**ENTRIES SHOWN**.
(** ** Truncated bundles *)

Lemma memory_read (s : Input_Stream.t) (L dst : list byte) (last : byte) (k : Z) :
  memory_at s L last k ->
  0 <= k ->
  k + len dst <= len L ->
  exists s',
    Input_Stream.read s dst = Ok (s', take (length dst) (drop (Z.to_nat k) L)) /\
    memory_at s' L last (k + len dst).
Proof.
  intros (Hmem & Hsize & Hfit & Hoff) Hk Hin. pose proof (len_nonneg dst) as Hd.
  unfold Input_Stream.read. rewrite Hmem, Hsize, Hoff.
  rewrite wrap64_small by lia.
  destruct (Z.leb_spec (len L + 1) (k + len dst)); [lia |].
  unfold memcpy_from. rewrite len_app. change (len [last]) with 1.
  destruct (Z.leb_spec 0 k); [| lia].
  destruct (Z.leb_spec (k + len dst) (len L + 1)); [| lia].
  cbn [andb mbind result_bind]. eexists. split.
  - replace (Z.to_nat (len dst)) with (length dst) by (unfold len; lia).
    rewrite take_drop_app_l by (unfold len in *; lia). reflexivity.
  - unfold memory_at. cbn [memory set_current_offset memory_size current_offset]. done.
Qed.

Lemma memory_at_end_exhausted (s : Input_Stream.t) (L : list byte) (last : byte) :
  memory_at s L last (len L) -> exhausted s = true.
Proof.
  intros (Hmem & Hsize & Hfit & Hoff). unfold exhausted. rewrite Hmem, Hsize, Hoff.
  pose proof (len_nonneg L). rewrite wrap64_small by lia. apply Z.leb_refl.
Qed.

Lemma read_name_loop_no_terminator (q : list byte) :
  forall (fuel : nat) (s : Input_Stream.t) (pre : list byte) (last : byte)
         (acc : string) (c : byte),
    memory_at s (pre ++ q) last (len pre) ->
    forallb nonzero q = true ->
    c <> x00 ->
    read_name_loop fuel s acc c = OutOfFuel.
Proof.
  induction q as [|b q IH]; intros fuel s pre last acc c Hs Hq Hc.
  - rewrite app_nil_r in Hs. apply read_name_loop_exhausted; [| exact Hc].
    by eapply memory_at_end_exhausted.
  - cbn [forallb] in Hq. apply andb_prop in Hq as [Hb Hq].
    unfold nonzero in Hb. apply negb_true_iff in Hb.
    destruct fuel as [|fuel]; cbn [read_name_loop];
      (destruct (Byte.eqb c x00) eqn:Ec; [apply Byte.byte_dec_bl in Ec; done |]);
      [reflexivity |].
    destruct (memory_read s (pre ++ b :: q) [c] last (len pre) Hs) as (s1 & E1 & Hs1).
    { apply len_nonneg. }
    { change (len [c]) with 1. len_norm. pose proof (len_nonneg q). lia. }
    cbn [length] in E1. rewrite take_1_drop_middle in E1.
    rewrite E1. cbn [mbind result_bind hd].
    apply (IH fuel s1 (pre ++ [b]) last).
    + rewrite <- app_assoc. rewrite len_app. exact Hs1.
    + exact Hq.
    + intros ->. discriminate.
Qed.

(** X21: a memory region that holds a header announcing at least one file
    and, after the header, no zero byte except perhaps as its very last
    byte, makes the unpacker read names forever: no amount of fuel gives
    a result. *)
Theorem debundle_without_terminator_never_returns (fuel : nat)
    (disk : gmap string (list byte)) (m : Header_Metadata) (body : list byte)
    (last : byte) (p_output_directory : string) (p_to_memory : bool) :
  0 <= names_section_size m < 2 ^ 64 ->
  8 <= sizes_section_size m < 2 ^ 64 ->
  0 <= files_section_size m < 2 ^ 64 ->
  forallb nonzero body = true ->
  len (Header_Metadata_bytes m ++ body ++ [last]) < 2 ^ 64 ->
  debundle fuel disk
    (Input_Stream.from_memory (Some (Header_Metadata_bytes m ++ body ++ [last]))
       (len (Header_Metadata_bytes m ++ body ++ [last])))
    p_output_directory p_to_memory = OutOfFuel.
Proof.
  intros Hn Hs Hf Hbody Hfit.
  set (hdr := Header_Metadata_bytes m) in *.
  assert (Hhdr : len hdr = 24) by apply len_Header_Metadata_bytes.
  pose proof (len_nonneg body) as Hb.
  rewrite !len_app in Hfit. change (len [last]) with 1 in Hfit.
  set (s := Input_Stream.from_memory _ _).
  assert (Hs0 : memory_at s (hdr ++ body) last 0).
  { unfold memory_at, s, Input_Stream.from_memory, open_memory.
    cbn [memory memory_size current_offset Base_Stream_default].
    rewrite <- app_assoc, !len_app. change (len [last]) with 1.
    repeat split; lia. }
  destruct (memory_read s (hdr ++ body) (Header_Metadata_bytes Header_Metadata_default)
              last 0 Hs0) as (s1 & E1 & Hs1); [lia | |].
  { rewrite len_app, len_Header_Metadata_bytes. unfold sizeof_Header_Metadata. lia. }
  assert (Hbuf : take (length (Header_Metadata_bytes Header_Metadata_default))
                   (drop (Z.to_nat 0) (hdr ++ body)) = hdr).
  { replace (length (Header_Metadata_bytes Header_Metadata_default)) with (length hdr).
    - change (Z.to_nat 0) with 0%nat. cbn [drop]. apply take_app_length.
    - pose proof (len_Header_Metadata_bytes Header_Metadata_default) as L2.
      unfold len, sizeof_Header_Metadata in *. lia. }
  rewrite Hbuf in E1. rewrite len_Header_Metadata_bytes in Hs1.
  unfold debundle. rewrite E1. cbn [mbind result_bind]. cbv zeta.
  replace (Header_Metadata_of_bytes hdr) with m.
  2:{ unfold hdr. rewrite <- (app_nil_r (Header_Metadata_bytes m)).
      symmetry. apply Header_Metadata_of_bytes_app; lia. }
  assert (Hcount : exists n, Z.to_nat (sizes_section_size m / sizeof_uint64) = S n).
  { unfold sizeof_uint64.
    assert (1 <= sizes_section_size m / 8) by (apply Z.div_le_lower_bound; lia).
    exists (Z.to_nat (sizes_section_size m / 8) - 1)%nat. lia. }
  destruct Hcount as [n Hcount].
  unfold for_int. rewrite Hcount. cbn [for_int_from].
  rewrite read_name_eq.
  assert (Hseek : memory_at (Input_Stream.seekg s1 sizeof_Header_Metadata) (hdr ++ body) last
                    (len hdr)).
  { destruct Hs1 as (M1 & Z1 & F1 & O1). unfold Input_Stream.seekg. rewrite M1, Z1.
    unfold sizeof_Header_Metadata in *. rewrite len_app.
    destruct (Z.leb_spec 24 (len hdr + len body + 1)); [| lia].
    unfold memory_at. cbn [memory set_current_offset memory_size current_offset].
    rewrite len_app in *. repeat split; try done; lia. }
  rewrite (read_name_loop_no_terminator body fuel _ hdr last EmptyString CHAR_MAX Hseek Hbody)
    by discriminate.
  reflexivity.
Qed.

**WORK INSTRUCTION**.
This exercise calls for every record to be restated word for word.

**WORKED SOLUTION**.
(** ** Truncated bundles *)

Lemma memory_read (s : Input_Stream.t) (L dst : list byte) (last : byte) (k : Z) :
  memory_at s L last k ->
  0 <= k ->
  k + len dst <= len L ->
  exists s',
    Input_Stream.read s dst = Ok (s', take (length dst) (drop (Z.to_nat k) L)) /\
    memory_at s' L last (k + len dst).
Proof.
  intros (Hmem & Hsize & Hfit & Hoff) Hk Hin. pose proof (len_nonneg dst) as Hd.
  unfold Input_Stream.read. rewrite Hmem, Hsize, Hoff.
  rewrite wrap64_small by lia.
  destruct (Z.leb_spec (len L + 1) (k + len dst)); [lia |].
  unfold memcpy_from. rewrite len_app. change (len [last]) with 1.
  destruct (Z.leb_spec 0 k); [| lia].
  destruct (Z.leb_spec (k + len dst) (len L + 1)); [| lia].
  cbn [andb mbind result_bind]. eexists. split.
  - replace (Z.to_nat (len dst)) with (length dst) by (unfold len; lia).
    rewrite take_drop_app_l by (unfold len in *; lia). reflexivity.
  - unfold memory_at. cbn [memory set_current_offset memory_size current_offset]. done.
Qed.

Lemma memory_at_end_exhausted (s : Input_Stream.t) (L : list byte) (last : byte) :
  memory_at s L last (len L) -> exhausted s = true.
Proof.
  intros (Hmem & Hsize & Hfit & Hoff). unfold exhausted. rewrite Hmem, Hsize, Hoff.
  pose proof (len_nonneg L). rewrite wrap64_small by lia. apply Z.leb_refl.
Qed.

Lemma read_name_loop_no_terminator (q : list byte) :
  forall (fuel : nat) (s : Input_Stream.t) (pre : list byte) (last : byte)
         (acc : string) (c : byte),
    memory_at s (pre ++ q) last (len pre) ->
    forallb nonzero q = true ->
    c <> x00 ->
    read_name_loop fuel s acc c = OutOfFuel.
Proof.
  induction q as [|b q IH]; intros fuel s pre last acc c Hs Hq Hc.
  - rewrite app_nil_r in Hs. apply read_name_loop_exhausted; [| exact Hc].
    by eapply memory_at_end_exhausted.
  - cbn [forallb] in Hq. apply andb_prop in Hq as [Hb Hq].
    unfold nonzero in Hb. apply negb_true_iff in Hb.
    destruct fuel as [|fuel]; cbn [read_name_loop];
      (destruct (Byte.eqb c x00) eqn:Ec; [apply Byte.byte_dec_bl in Ec; done |]);
      [reflexivity |].
    destruct (memory_read s (pre ++ b :: q) [c] last (len pre) Hs) as (s1 & E1 & Hs1).
    { apply len_nonneg. }
    { change (len [c]) with 1. len_norm. pose proof (len_nonneg q). lia. }
    cbn [length] in E1. rewrite take_1_drop_middle in E1.
    rewrite E1. cbn [mbind result_bind hd].
    apply (IH fuel s1 (pre ++ [b]) last).
    + rewrite <- app_assoc. rewrite len_app. exact Hs1.
    + exact Hq.
    + intros ->. discriminate.
Qed.

(** X21: a memory region that holds a header announcing at least one file
    and, after the header, no zero byte except perhaps as its very last
    byte, makes the unpacker read names forever: no amount of fuel gives
    a result. *)
Theorem debundle_without_terminator_never_returns (fuel : nat)
    (disk : gmap string (list byte)) (m : Header_Metadata) (body : list byte)
    (last : byte) (p_output_directory : string) (p_to_memory : bool) :
  0 <= names_section_size m < 2 ^ 64 ->
  8 <= sizes_section_size m < 2 ^ 64 ->
  0 <= files_section_size m < 2 ^ 64 ->
  forallb nonzero body = true ->
  len (Header_Metadata_bytes m ++ body ++ [last]) < 2 ^ 64 ->
  debundle fuel disk
    (Input_Stream.from_memory (Some (Header_Metadata_bytes m ++ body ++ [last]))
       (len (Header_Metadata_bytes m ++ body ++ [last])))
    p_output_directory p_to_memory = OutOfFuel.
Proof.
  intros Hn Hs Hf Hbody Hfit.
  set (hdr := Header_Metadata_bytes m) in *.
  assert (Hhdr : len hdr = 24) by apply len_Header_Metadata_bytes.
  pose proof (len_nonneg body) as Hb.
  rewrite !len_app in Hfit. change (len [last]) with 1 in Hfit.
  set (s := Input_Stream.from_memory _ _).
  assert (Hs0 : memory_at s (hdr ++ body) last 0).
  { unfold memory_at, s, Input_Stream.from_memory, open_memory.
    cbn [memory memory_size current_offset Base_Stream_default].
    rewrite <- app_assoc, !len_app. change (len [last]) with 1.
    repeat split; lia. }
  destruct (memory_read s (hdr ++ body) (Header_Metadata_bytes Header_Metadata_default)
              last 0 Hs0) as (s1 & E1 & Hs1); [lia | |].
  { rewrite len_app, len_Header_Metadata_bytes. unfold sizeof_Header_Metadata. lia. }
  assert (Hbuf : take (length (Header_Metadata_bytes Header_Metadata_default))
                   (drop (Z.to_nat 0) (hdr ++ body)) = hdr).
  { replace (length (Header_Metadata_bytes Header_Metadata_default)) with (length hdr).
    - change (Z.to_nat 0) with 0%nat. cbn [drop]. apply take_app_length.
    - pose proof (len_Header_Metadata_bytes Header_Metadata_default) as L2.
      unfold len, sizeof_Header_Metadata in *. lia. }
  rewrite Hbuf in E1. rewrite len_Header_Metadata_bytes in Hs1.
  unfold debundle. rewrite E1. cbn [mbind result_bind]. cbv zeta.
  replace (Header_Metadata_of_bytes hdr) with m.
  2:{ unfold hdr. rewrite <- (app_nil_r (Header_Metadata_bytes m)).
      symmetry. apply Header_Metadata_of_bytes_app; lia. }
  assert (Hcount : exists n, Z.to_nat (sizes_section_size m / sizeof_uint64) = S n).
  { unfold sizeof_uint64.
    assert (1 <= sizes_section_size m / 8) by (apply Z.div_le_lower_bound; lia).
    exists (Z.to_nat (sizes_section_size m / 8) - 1)%nat. lia. }
  destruct Hcount as [n Hcount].
  unfold for_int. rewrite Hcount. cbn [for_int_from].
  rewrite read_name_eq.
  assert (Hseek : memory_at (Input_Stream.seekg s1 sizeof_Header_Metadata) (hdr ++ body) last
                    (len hdr)).
  { destruct Hs1 as (M1 & Z1 & F1 & O1). unfold Input_Stream.seekg. rewrite M1, Z1.
    unfold sizeof_Header_Metadata in *. rewrite len_app.
    destruct (Z.leb_spec 24 (len hdr + len body + 1)); [| lia].
    unfold memory_at. cbn [memory set_current_offset memory_size current_offset].
    rewrite len_app in *. repeat split; try done; lia. }
  rewrite (read_name_loop_no_terminator body fuel _ hdr last EmptyString CHAR_MAX Hseek Hbody)
    by discriminate.
  reflexivity.
Qed.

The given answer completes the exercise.